(* ===== verification/Console.v ===== *)
(** * routers/admin.py: the overview and the lists of the platform console

    Reads only.  The times at which tenants, accounts and gateways were created,
    which nothing else reads, are arguments, and so is the match of a search
    ([column ILIKE '%q%', true without q]).  Amounts that the code rounds as
    floats are exact sums rounded once. *)

From stdpp Require Import sorting pretty.
From S2P Require Import Prelude Rounding PyNum Money Models Slots Config TelemetryStore World Hoare.
From S2P Require Import Auth Caps Payouts Tariffs Groups Plugs Fleet Admin Workspace Disputes Analytics.

(** [PayoutStatus(value)]. *)
Definition payout_status_of (s : string) : option PayoutStatus :=
  if String.eqb s "requested" then Some P_REQUESTED
  else if String.eqb s "paid" then Some P_PAID
  else if String.eqb s "cancelled" then Some P_CANCELLED
  else None.

Record Figures := mkfigures { f_energy_kwh : float; f_revenue_coins : float }.

Record PlatformStats := mkstats {
  ps_tenants : Z;
  ps_users : Z; ps_drivers : Z; ps_cpos : Z; ps_admins : Z;
  ps_gateways : Z; ps_gateways_online : Z;
  ps_plugs : Z; ps_plugs_public : Z; ps_plugs_private : Z;
  ps_active : Z; ps_sessions_today : Z; ps_sessions : Z;
  ps_today : Figures; ps_total : Figures; ps_last_30d : Figures;
  ps_requested_count : Z; ps_requested_net_coins : float;
  ps_disputes_open : Z }.

Record TenantItem := mktenant_item {
  ti_id : Z; ti_tenant : Tenant.t; ti_user_count : Z; ti_gateway_count : Z; ti_gateways_online : Z;
  ti_plug_count : Z; ti_sessions_30d : Z; ti_revenue_30d_coins : float; ti_pending_payouts : Z }.

Record PayoutItem := mkpayout_item {
  pi_id : Z; pi_payout : Payout.t; pi_gross_coins : float; pi_platform_fee_coins : float;
  pi_net_coins : float }.

Record RecentSession := mkrecent {
  rs_id : Z; rs_session : ChargingSession.t; rs_plug_name : string; rs_user_email : string;
  rs_energy_kwh : float; rs_coins_spent : float }.

Record TenantDetail := mkdetail {
  td_item : TenantItem; td_recent_sessions : list RecentSession; td_payouts : list PayoutItem }.

Record UserItem := mkuser_item {
  ui_id : Z; ui_user : User.t; ui_tenant_name : option string; ui_coin_balance : float }.

Record DisputeItem := mkdispute_item {
  di_id : Z; di_dispute : SessionDispute.t; di_tenant_name : string; di_user_email : string;
  di_session_cost_coins : option float; di_refund_coins : option float }.

Section Console.
Context `{cfg : Config}.
Implicit Types (d : db) (now tid : Z).

(** ** GET /api/admin/stats/overview *)

Definition month_ago now : datetime := now - days 30.

(** [count(...)] over a table with text keys. *)
Definition gateways_where d (p : Gateway.t → bool) : Z :=
  Z.of_nat (length (List.filter (λ r, p r.2) (map_to_list (gateways d)))).

Definition figures_of (rows : list (Z * ChargingSession.t)) : Figures :=
  {| f_energy_kwh := fround 3 (energy_of rows); f_revenue_coins := to_coins (cents_of rows) |}.

Definition figures d (p : ChargingSession.t → bool) : Figures :=
  figures_of (select (λ _ s, p s && finished s) (sessions d)).

Definition requested (p : Payout.t) : bool := bool_decide (Payout.status p = P_REQUESTED).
+===+
* **WHAT THE EXERCISE ASKS**: Exact reproduction of the lines from the top of the material through the line where "Record RecentSession := mkrecent" appears is required, both boundary lines included, with no other output.

* **SOLUTION TO THIS EXERCISE**:
(* ===== verification/Console.v ===== *)
(** * routers/admin.py: the overview and the lists of the platform console

    Reads only.  The times at which tenants, accounts and gateways were created,
    which nothing else reads, are arguments, and so is the match of a search
    ([column ILIKE '%q%', true without q]).  Amounts that the code rounds as
    floats are exact sums rounded once. *)

From stdpp Require Import sorting pretty.
From S2P Require Import Prelude Rounding PyNum Money Models Slots Config TelemetryStore World Hoare.
From S2P Require Import Auth Caps Payouts Tariffs Groups Plugs Fleet Admin Workspace Disputes Analytics.

(** [PayoutStatus(value)]. *)
Definition payout_status_of (s : string) : option PayoutStatus :=
  if String.eqb s "requested" then Some P_REQUESTED
  else if String.eqb s "paid" then Some P_PAID
  else if String.eqb s "cancelled" then Some P_CANCELLED
  else None.

Record Figures := mkfigures { f_energy_kwh : float; f_revenue_coins : float }.

Record PlatformStats := mkstats {
  ps_tenants : Z;
  ps_users : Z; ps_drivers : Z; ps_cpos : Z; ps_admins : Z;
  ps_gateways : Z; ps_gateways_online : Z;
  ps_plugs : Z; ps_plugs_public : Z; ps_plugs_private : Z;
  ps_active : Z; ps_sessions_today : Z; ps_sessions : Z;
  ps_today : Figures; ps_total : Figures; ps_last_30d : Figures;
  ps_requested_count : Z; ps_requested_net_coins : float;
  ps_disputes_open : Z }.

Record TenantItem := mktenant_item {
  ti_id : Z; ti_tenant : Tenant.t; ti_user_count : Z; ti_gateway_count : Z; ti_gateways_online : Z;
  ti_plug_count : Z; ti_sessions_30d : Z; ti_revenue_30d_coins : float; ti_pending_payouts : Z }.

Record PayoutItem := mkpayout_item {
  pi_id : Z; pi_payout : Payout.t; pi_gross_coins : float; pi_platform_fee_coins : float;
  pi_net_coins : float }.

Record RecentSession := mkrecent {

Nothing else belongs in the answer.